GB News also argued that it did not defend Wolf’s views as “literal truth”, but that his comments were protected as freedom of expression under the European Convention on Human Rights. It also said that Naomi Wolf, as a Jewish woman, believed that the comparison with doctors in Nazi Germany was “excessive and not a fair comparison”.
The channel argued that it was a mistake to claim that “vocal and combative language advocating an idea that seems outside the bounds of ‘polite discourse’ must be harmful in some way”. It considered the statements made in the program “at most, may have given some viewers ‘pause for thought’ about the wisdom of another vaccination” but maintained that this was “part of the value of differing opinions”. and in no case can be considered in isolation”.

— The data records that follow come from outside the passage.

(* ===== verification/JsNumber.v ===== *)
(** * JavaScript numbers

    The values of counter buckets are IEEE 754 binary64 numbers; they are the
    [spec_float]s of the Standard Library with 53 bits of precision, on which
    [+], [-], [*], [/] and the comparisons are executable.  [Math.min] and
    [Math.max] are those of ECMAScript 5, 15.8.2: [NaN] is contagious and [-0]
    is below [+0]. *)

From S2P Require Import Prelude.
From Stdlib Require Import SpecFloat.

Local Open Scope Z_scope.

Abbreviation num := spec_float.

Definition nadd : num -> num -> num := SFadd 53 1024.
Definition nsub : num -> num -> num := SFsub 53 1024.
Definition nmul : num -> num -> num := SFmul 53 1024.
Definition ndiv : num -> num -> num := SFdiv 53 1024.
Definition nlt : num -> num -> bool := SFltb.
Definition nle : num -> num -> bool := SFleb.
Definition neq : num -> num -> bool := SFeqb.
Definition nopp : num -> num := SFopp.

(** The number nearest to an integer, or to [m * 2^e]. *)
Definition num_of_Z (n : Z) : num := binary_normalize 53 1024 n 0 false.
Definition num_scaled (m e : Z) : num := binary_normalize 53 1024 m e false.
Definition nNaN : num := S754_nan.

Definition is_nan (x : num) : bool := match x with S754_nan => true | _ => false end.

Definition math_min (x y : num) : num :=
  if is_nan x || is_nan y then nNaN
  else if nlt x y then x else if nlt y x then y
  else match x with S754_zero true => x | _ => y end.

Definition math_max (x y : num) : num :=
  if is_nan x || is_nan y then nNaN
  else if nlt y x then x else if nlt x y then y
  else match x with S754_zero false => x | _ => y end.

#[global] Instance num_eq_dec : EqDecision num.
Proof. solve_decision. Defined.

(** ** The order of the numbers that are not [NaN]

    Each is ranked by a triple (class, signed exponent, signed mantissa), and
    the comparison of the standard is the lexicographic one of the triples. *)

Definition rank (x : num) : Z * Z * Z :=
  match x with
  | S754_infinity true => (-2, 0, 0)
  | S754_finite true m e => (-1, - e, - Zpos m)
  | S754_zero _ | S754_nan => (0, 0, 0)
  | S754_finite false m e => (1, e, Zpos m)
  | S754_infinity false => (2, 0, 0)
  end.

Definition lex_lt (x y : Z * Z * Z) : Prop :=
  x.1.1 < y.1.1 \/ x.1.1 = y.1.1 /\ (x.1.2 < y.1.2 \/ x.1.2 = y.1.2 /\ x.2 < y.2).

Definition lex_compare (x y : Z * Z * Z) : comparison :=
  match x.1.1 ?= y.1.1 with
  | Eq => match x.1.2 ?= y.1.2 with Eq => x.2 ?= y.2 | c => c end
  | c => c
  end.

Lemma lex_compare_lt x y : lex_compare x y = Lt <-> lex_lt x y.
Proof.
  unfold lex_compare, lex_lt.
  destruct (Z.compare_spec x.1.1 y.1.1), (Z.compare_spec x.1.2 y.1.2),
    (Z.compare_spec x.2 y.2); split; intros; try done; lia.
Qed.

Lemma SFcompare_rank x y :
  is_nan x = false -> is_nan y = false -> SFcompare x y = Some (lex_compare (rank x) (rank y)).
Proof.
  intros Hx Hy. destruct x as [[]|[]| |[] m e], y as [[]|[]| |[] m' e']; try done; cbn; f_equal;
    unfold lex_compare; cbn.
  change (Pos.compare_cont Eq m m') with (m ?= m')%positive.
  rewrite Z.compare_opp, (Z.compare_antisym e e').
  by destruct (e ?= e').
Qed.

Section order.
Context (x y : num) (Hx : is_nan x = false) (Hy : is_nan y = false).

Lemma nlt_rank : nlt x y = true <-> lex_lt (rank x) (rank y).
Proof using Hx Hy.
  unfold nlt, SFltb. rewrite SFcompare_rank, <- lex_compare_lt by done.
  by destruct (lex_compare _ _).
Qed.

Lemma nle_rank : nle x y = true <-> ~ lex_lt (rank y) (rank x).
Proof using Hx Hy.
  unfold nle, SFleb. rewrite SFcompare_rank by done. unfold lex_lt, lex_compare.
  destruct (Z.compare_spec (rank x).1.1 (rank y).1.1), (Z.compare_spec (rank x).1.2 (rank y).1.2),
    (Z.compare_spec (rank x).2 (rank y).2); split; intros; try done; try lia.
Qed.

End order.

Lemma nle_refl x : is_nan x = false -> nle x x = true.
Proof. intros H. apply nle_rank; [done..|]. unfold lex_lt. lia. Qed.

Lemma nle_trans x y z :
  is_nan x = false -> is_nan y = false -> is_nan z = false ->
  nle x y = true -> nle y z = true -> nle x z = true.
Proof. intros ???. rewrite !nle_rank by done. unfold lex_lt. lia. Qed.

Lemma nlt_nle x y : is_nan x = false -> is_nan y = false -> nlt x y = negb (nle y x).
Proof.
  intros. apply eq_true_iff_eq. rewrite negb_true_iff, <- not_true_iff_false.
  rewrite nlt_rank, nle_rank by done. unfold lex_lt. lia.
Qed.

Lemma math_min_or x y :
  is_nan x = false -> is_nan y = false -> math_min x y = x \/ math_min x y = y.
Proof.
  intros Hx Hy. unfold math_min. rewrite Hx, Hy. cbn. repeat case_match; auto.
Qed.

Lemma math_max_or x y :
  is_nan x = false -> is_nan y = false -> math_max x y = x \/ math_max x y = y.
Proof.
  intros Hx Hy. unfold math_max. rewrite Hx, Hy. cbn. repeat case_match; auto.
Qed.

Lemma math_min_nan x y : is_nan (math_min x y) = is_nan x || is_nan y.
Proof.
  destruct (is_nan x) eqn:Hx, (is_nan y) eqn:Hy; unfold math_min; rewrite Hx, Hy; cbn; try done.
  repeat case_match; done.
Qed.

Lemma math_max_nan x y : is_nan (math_max x y) = is_nan x || is_nan y.
Proof.
  destruct (is_nan x) eqn:Hx, (is_nan y) eqn:Hy; unfold math_max; rewrite Hx, Hy; cbn; try done.
  repeat case_match; done.
Qed.

(** [Math.min] is a lower bound, [Math.max] an upper one. *)
Lemma math_min_le x y :
  is_nan x = false -> is_nan y = false -> nle (math_min x y) x = true /\ nle (math_min x y) y = true.
Proof.
  intros Hx Hy. assert (is_nan (math_min x y) = false) by (by rewrite math_min_nan, Hx, Hy).
  rewrite !nle_rank by done. unfold math_min. rewrite Hx, Hy. cbn.
  destruct (nlt x y) eqn:E1; [apply nlt_rank in E1; [|done..]; unfold lex_lt in *; lia|].
  destruct (nlt y x) eqn:E2; [apply nlt_rank in E2; [|done..]; unfold lex_lt in *; lia|].
  apply not_true_iff_false in E1, E2. rewrite nlt_rank in E1, E2 by done.
  destruct x as [[]| | |]; unfold lex_lt in *; lia.
Qed.

Lemma math_max_le x y :
  is_nan x = false -> is_nan y = false -> nle x (math_max x y) = true /\ nle y (math_max x y) = true.
Proof.
  intros Hx Hy. assert (is_nan (math_max x y) = false) by (by rewrite math_max_nan, Hx, Hy).
  rewrite !nle_rank by done. unfold math_max. rewrite Hx, Hy. cbn.
  destruct (nlt y x) eqn:E1; [apply nlt_rank in E1; [|done..]; unfold lex_lt in *; lia|].
  destruct (nlt x y) eqn:E2; [apply nlt_rank in E2; [|done..]; unfold lex_lt in *; lia|].
  apply not_true_iff_false in E1, E2. rewrite nlt_rank in E1, E2 by done.
  destruct x as [[]| | |]; unfold lex_lt in *; lia.
Qed.
(* ===== verification/Json.v ===== *)
(** * JSON texts

    [JSON.stringify] and [JSON.parse] of ECMAScript 5, 15.12, on the values the
    sources exchange with the server.  A number is the decimal [m * 10^e] with
    [m] not a multiple of ten, which is how [ToString] (9.8.1) writes it;
    literals with more digits than a double holds are not rounded. *)

From S2P Require Import Prelude JsString JsObject.

Local Open Scope Z_scope.

#[warnings="-automation"]
Inductive json :=
  | JNull
  | JBool (b : bool)
  | JNum (m e : Z)
  | JStr (s : jsstr)
  | JArr (l : list json)
  | JObj (o : list (jsstr * json)).

#[global] Instance json_eq_dec : EqDecision json.
Proof.
  unfold EqDecision, RelDecision. fix go 1. intros x y. destruct x as [|b|m e|s|l|o], y as [|b'|m' e'|s'|l'|o']; try (right; discriminate).
  - by left.
  - destruct (decide (b = b')) as [->|]; [by left|right; congruence].
  - destruct (decide (m = m')) as [->|]; [|right; congruence]. destruct (decide (e = e')) as [->|]; [by left|right; congruence].
  - destruct (decide (s = s')) as [->|]; [by left|right; congruence].
  - assert (H : Decision (l = l')) by (revert l'; induction l as [|v l IH]; intros [|v' l']; [by left|right; discriminate..|];
      destruct (go v v') as [->|]; [|right; congruence]; destruct (IH l') as [->|]; [by left|right; congruence]).
    destruct H as [->|]; [by left|right; congruence].
  - assert (H : Decision (o = o')).
    { revert o'; induction o as [|[k v] o IH]; intros [|[k' v'] o']; [by left|right; discriminate..|].
      destruct (decide (k = k')) as [->|]; [|right; congruence].
      destruct (go v v') as [->|]; [|right; congruence]; destruct (IH o') as [->|]; [by left|right; congruence]. }
    destruct H as [->|]; [by left|right; congruence].
Defined.

(** ** Numbers *)

(** Strip the factors of ten; the fuel bounds their number. *)
Fixpoint strip_zeros (fuel : nat) (m e : Z) : Z * Z :=
  match fuel with
  | O => (m, e)
  | S k => if m mod 10 =? 0 then strip_zeros k (m / 10) (e + 1) else (m, e)
  end.

Definition norm_num (m e : Z) : json :=
  if m =? 0 then JNum 0 0
  else let '(m, e) := strip_zeros (S (Z.to_nat (Z.log2 (Z.abs m)))) m e in JNum m e.

(** The number [n], and [n] thousandths. *)
Definition JInt (n : Z) : json := norm_num n 0.
Definition JMilli (n : Z) : json := norm_num n (-3).

(** The integer a number is, and the thousandths it is, if it is. *)
Definition as_scaled (k : Z) (v : json) : option Z :=
  match v with
  | JNum m e => if 0 <=? e + k then Some (m * 10 ^ (e + k)) else if m =? 0 then Some 0 else None
  | _ => None
  end.
Definition as_int (v : json) : option Z := as_scaled 0 v.
Definition as_milli (v : json) : option Z := as_scaled 3 v.

Definition zeros (n : Z) : jsstr := replicate (Z.to_nat n) 48.

Definition exp_str (x : Z) : jsstr := 101 :: (if x <? 0 then 45 else 43) :: dec_nonneg (Z.abs x).

(** [ToString] of a positive decimal: [k] digits, the point after [n] of them. *)
Definition num_str_pos (m e : Z) : jsstr :=
  let ds := dec_nonneg m in
  let k := Z.of_nat (length ds) in
  let n := k + e in
  if (k <=? n) && (n <=? 21) then ds ++ zeros (n - k)
  else if (0 <? n) && (n <=? 21) then take (Z.to_nat n) ds ++ 46 :: drop (Z.to_nat n) ds
  else if (-6 <? n) && (n <=? 0) then 48 :: 46 :: zeros (- n) ++ ds
  else match ds with
       | [d] => d :: exp_str (n - 1)
       | d :: ds' => d :: 46 :: ds' ++ exp_str (n - 1)
       | [] => []
       end.

Definition num_str (m e : Z) : jsstr :=
  if m =? 0 then [48] else if m <? 0 then 45 :: num_str_pos (- m) e else num_str_pos m e.

(** ** [JSON.stringify] *)

Definition hex_lower (d : Z) : Z := if d <? 10 then 48 + d else 87 + d.

Definition quote_unit (c : Z) : jsstr :=
  if c =? 34 then [92; 34] else if c =? 92 then [92; 92]
  else if c =? 8 then [92; 98] else if c =? 12 then [92; 102] else if c =? 10 then [92; 110]
  else if c =? 13 then [92; 114] else if c =? 9 then [92; 116]
  else if c <? 32 then [92; 117; 48; 48; hex_lower (c / 16); hex_lower (c mod 16)]
  else [c].

Definition quote (s : jsstr) : jsstr := 34 :: (s ≫= quote_unit) ++ [34].

(** The members of an object, written in enumeration order. *)
Definition members_str (o : list (jsstr * jsstr)) : jsstr :=
  join [44] ((fun k => quote k ++ 58 :: default [] (obj_get o k)) <$> obj_keys o).

Fixpoint stringify (v : json) : jsstr :=
  match v with
  | JNull => js "null"
  | JBool true => js "true"
  | JBool false => js "false"
  | JNum m e => num_str m e
  | JStr s => quote s
  | JArr l => 91 :: join [44] (List.map stringify l) ++ [93]
  | JObj o => 123 :: members_str (List.map (fun p => (p.1, stringify p.2)) o) ++ [125]
  end.

(** ** [JSON.parse] *)

Definition is_json_space (c : Z) : bool := (c =? 32) || (c =? 9) || (c =? 10) || (c =? 13).
Definition skip_ws (s : jsstr) : jsstr := (span is_json_space s).2.

Definition expect (p s : jsstr) : option jsstr :=
  if starts_with p s then Some (drop (length p) s) else None.

Definition read_unicode (s : jsstr) : option (Z * jsstr) :=
  match s with
  | a :: b :: c :: d :: s' =>
      match hex_value a, hex_value b, hex_value c, hex_value d with
      | Some a, Some b, Some c, Some d => Some (a * 4096 + b * 256 + c * 16 + d, s')
      | _, _, _, _ => None
      end
  | _ => None
  end.

(** The rest of a string literal after the opening quote. *)
Fixpoint read_string (fuel : nat) (s : jsstr) : option (jsstr * jsstr) :=
  match fuel, s with
  | S k, c :: s' =>
      let cons_to x r := '(t, r') ← read_string k r; Some (x :: t, r') in
      if c =? 34 then Some ([], s')
      else if c =? 92 then
        match s' with
        | x :: s'' =>
            if (x =? 34) || (x =? 92) || (x =? 47) then cons_to x s''
            else if x =? 98 then cons_to 8 s'' else if x =? 102 then cons_to 12 s''
            else if x =? 110 then cons_to 10 s'' else if x =? 114 then cons_to 13 s''
            else if x =? 116 then cons_to 9 s''
            else if x =? 117 then '(u, r) ← read_unicode s''; cons_to u r
            else None
        | [] => None
        end
      else if c <? 32 then None
      else cons_to c s'
  | _, _ => None
  end.

(** A number literal: no leading zeros, an optional fraction and exponent. *)
Definition read_frac (s : jsstr) : option (jsstr * jsstr) :=
  match s with
  | c :: s' => if c =? 46 then match span is_digit s' with ([], _) => None | p => Some p end
               else Some ([], s)
  | [] => Some ([], s)
  end.

Definition read_exp (s : jsstr) : option (Z * jsstr) :=
  match s with
  | c :: s' =>
      if (c =? 101) || (c =? 69) then
        let '(neg, s') := match s' with
                          | x :: s'' => if x =? 45 then (true, s'') else if x =? 43 then (false, s'') else (false, s')
                          | [] => (false, s')
                          end in
        match span is_digit s' with
        | ([], _) => None
        | (ds, r) => Some (if neg then - digits_value ds else digits_value ds, r)
        end
      else Some (0, s)
  | [] => Some (0, s)
  end.

Definition read_unsigned (neg : bool) (s : jsstr) : option (json * jsstr) :=
  match span is_digit s with
  | ([], _) => None
  | (d :: ds, s) =>
      if (d =? 48) && bool_decide (ds <> []) then None
      else
        '(fs, s) ← read_frac s;
        '(x, s) ← read_exp s;
        let m := digits_value ((d :: ds) ++ fs) in
        Some (norm_num (if neg then - m else m) (x - Z.of_nat (length fs)), s)
  end.

Definition read_number (s : jsstr) : option (json * jsstr) :=
  match s with
  | c :: s' => if c =? 45 then read_unsigned true s' else read_unsigned false s
  | [] => None
  end.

It comes two months after the watchdog’s ruling on an episode of The Mark Stein Show that aired last April broke its broadcast rules and was “potentially harmful and materially misleading” with the “false claim” that UK Health Protection Agency data showed a link between a third Covid-19 vaccine and higher rates of infection, death and hospitalisation”. Provided evidence of definite causal link”. ,
Ofcom said of the latest investigation: “It is important to emphasize that in line with the right to freedom of expression, broadcasters are free to broadcast programs that contain controversial and challenging ideas, including those about Covid-19 vaccines or conspiracies.” principles are included. However, alongside this editorial freedom, the Broadcasting Code imposes an explicit requirement that if such material is likely to be harmful, the broadcaster must ensure that its viewers are adequately protected.

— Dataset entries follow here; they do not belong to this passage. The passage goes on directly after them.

(* ===== verification/Backbone.v ===== *)
(** * Events and models of [files/backbone.js]

    What the application uses of Backbone: objects with listeners ([on], [once],
    [off], [trigger], [listenTo], [stopListening]) and models whose [set] fires
    the change events.  Callbacks and contexts are named by numbers; [trigger]
    gives the bindings it calls, in order.  The listeners of the application do
    not set the model they listen to, so [set] is modelled for such listeners. *)

From S2P Require Import Prelude JsString JsObject.

Local Open Scope Z_scope.

(** ** [Backbone.Events] *)

Module Events.

(** [{callback, context}]; [b_original] is the [_callback] of a wrapper made by [once]. *)
Record binding := mkBinding { b_callback : nat; b_original : option nat; b_context : option nat }.

#[global] Instance binding_eq_dec : EqDecision binding.
Proof. solve_decision. Defined.

(** [_events] *)
Abbreviation table := (list (jsstr * list binding)).

(** [eventsApi]: a name with white space stands for several. *)
Fixpoint split_spaces (s : jsstr) : list jsstr :=
  match s with
  | [] => [[]]
  | x :: s' =>
      match split_spaces s' with
      | p :: ps =>
          if is_space x then
            match s' with y :: _ => if is_space y then p :: ps else [] :: p :: ps | [] => [] :: p :: ps end
          else (x :: p) :: ps
      | [] => [[x]]
      end
  end.
Definition names (name : jsstr) : list jsstr := if existsb is_space name then split_spaces name else [name].

Definition bindings (t : table) (name : jsstr) : list binding := default [] (obj_get t name).

(** One name of [on]: the binding goes to the end. *)
Definition on1 (b : binding) (t : table) (name : jsstr) : table := obj_set t name (bindings t name ++ [b]).

Definition on (name : jsstr) (callback : nat) (context : option nat) (t : table) : table :=
  foldl (on1 (mkBinding callback None context)) t (names name).

(** [once] binds, for each name, a fresh wrapper that remembers the callback. *)
Definition once (name : jsstr) (wrapper : jsstr -> nat) (callback : nat) (context : option nat) (t : table) : table :=
  foldl (fun t n => on1 (mkBinding (wrapper n) (Some callback) context) t n) t (names name).

(** The bindings [off] retains under a name; [None] is an absent argument. *)
Definition retained (callback context : option nat) (b : binding) : bool :=
  match callback with Some c => negb (bool_decide (c = b_callback b)) && negb (bool_decide (Some c = b_original b)) | None => false end ||
  match context with Some c => negb (bool_decide (Some c = b_context b)) | None => false end.

Definition off1 (callback context : option nat) (t : table) (name : jsstr) : table :=
  match obj_get t name with
  | Some events =>
      match (match callback, context with None, None => [] | _, _ => List.filter (retained callback context) events end) with
      | [] => obj_delete t name
      | retain => obj_set t name retain
      end
  | None => t
  end.

(** [off] of a name without white space; an empty one counts as absent. *)
Definition off_name (callback context : option nat) (t : table) (name : jsstr) : table :=
  match name, callback, context with
  | [], None, None => []
  | [], _, _ => foldl (off1 callback context) t (obj_keys t)
  | _, _, _ => off1 callback context t name
  end.

Definition off (name : option jsstr) (callback context : option nat) (t : table) : table :=
  match name with
  | None => off_name callback context t []
  | Some n => foldl (off_name callback context) t (names n)
  end.

(** A call of a binding: the wrapper of [once] removes itself first. *)
Definition fire (name : jsstr) (b : binding) (t : table) : table :=
  match b_original b with Some _ => off (Some name) (Some (b_callback b)) None t | None => t end.

(** [trigger]: the bindings of the name, then those of ["all"]. *)
Definition trigger1 (t : table) (name : jsstr) : list binding := bindings t name ++ bindings t (js "all").
Definition trigger (name : jsstr) (t : table) : list binding := names name ≫= trigger1 t.

(** [self.listenTo(obj, name, callback)] and [self.stopListening(obj)], on the table of [obj]. *)
Definition listenTo (self : nat) (name : jsstr) (callback : nat) (t : table) : table := on name callback (Some self) t.
Definition stopListening (self : nat) (t : table) : table := off None None (Some self) t.

(** *** Lemmas *)

Lemma bindings_set t n l m : bindings (obj_set t n l) m = if decide (n = m) then l else bindings t m.
Proof.
  unfold bindings. destruct (decide (n = m)) as [->|Hne]; [by rewrite obj_get_set|]. by rewrite obj_get_set_ne.
Qed.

“Our investigation concluded that GB News fell short of this requirement by allowing Naomi Wolf to promote a serious conspiracy theory without challenge or context – for example through other contributions to the program or by the presenter, which were not her Many appeared to support the comments. The evidence she claimed to support her claims was also unverified.,
Ofcom said it had received 422 complaints alleging Wolf’s comments were “dangerous” and included misinformation which went uncontested.
The regulator said it recognized the author’s right to have his own views and opinions, GB News’s right to broadcast them, and its audience’s right to receive them: “We emphasize that the code does not reflect these views and opinions.” does not prohibit it from being broadcast. However, defining the material as opinion does not obviate the requirement under the Code for the broadcaster to ensure that viewers are reasonably protected from potentially harmful material in the programme. has been preserved.
Stan leave gb news In February, when the channel tried to hold him personally liable for any fines imposed by Ofcom against his broadcasts, he repeatedly railed against the media regulator, claiming it was acting as a state censor. Is.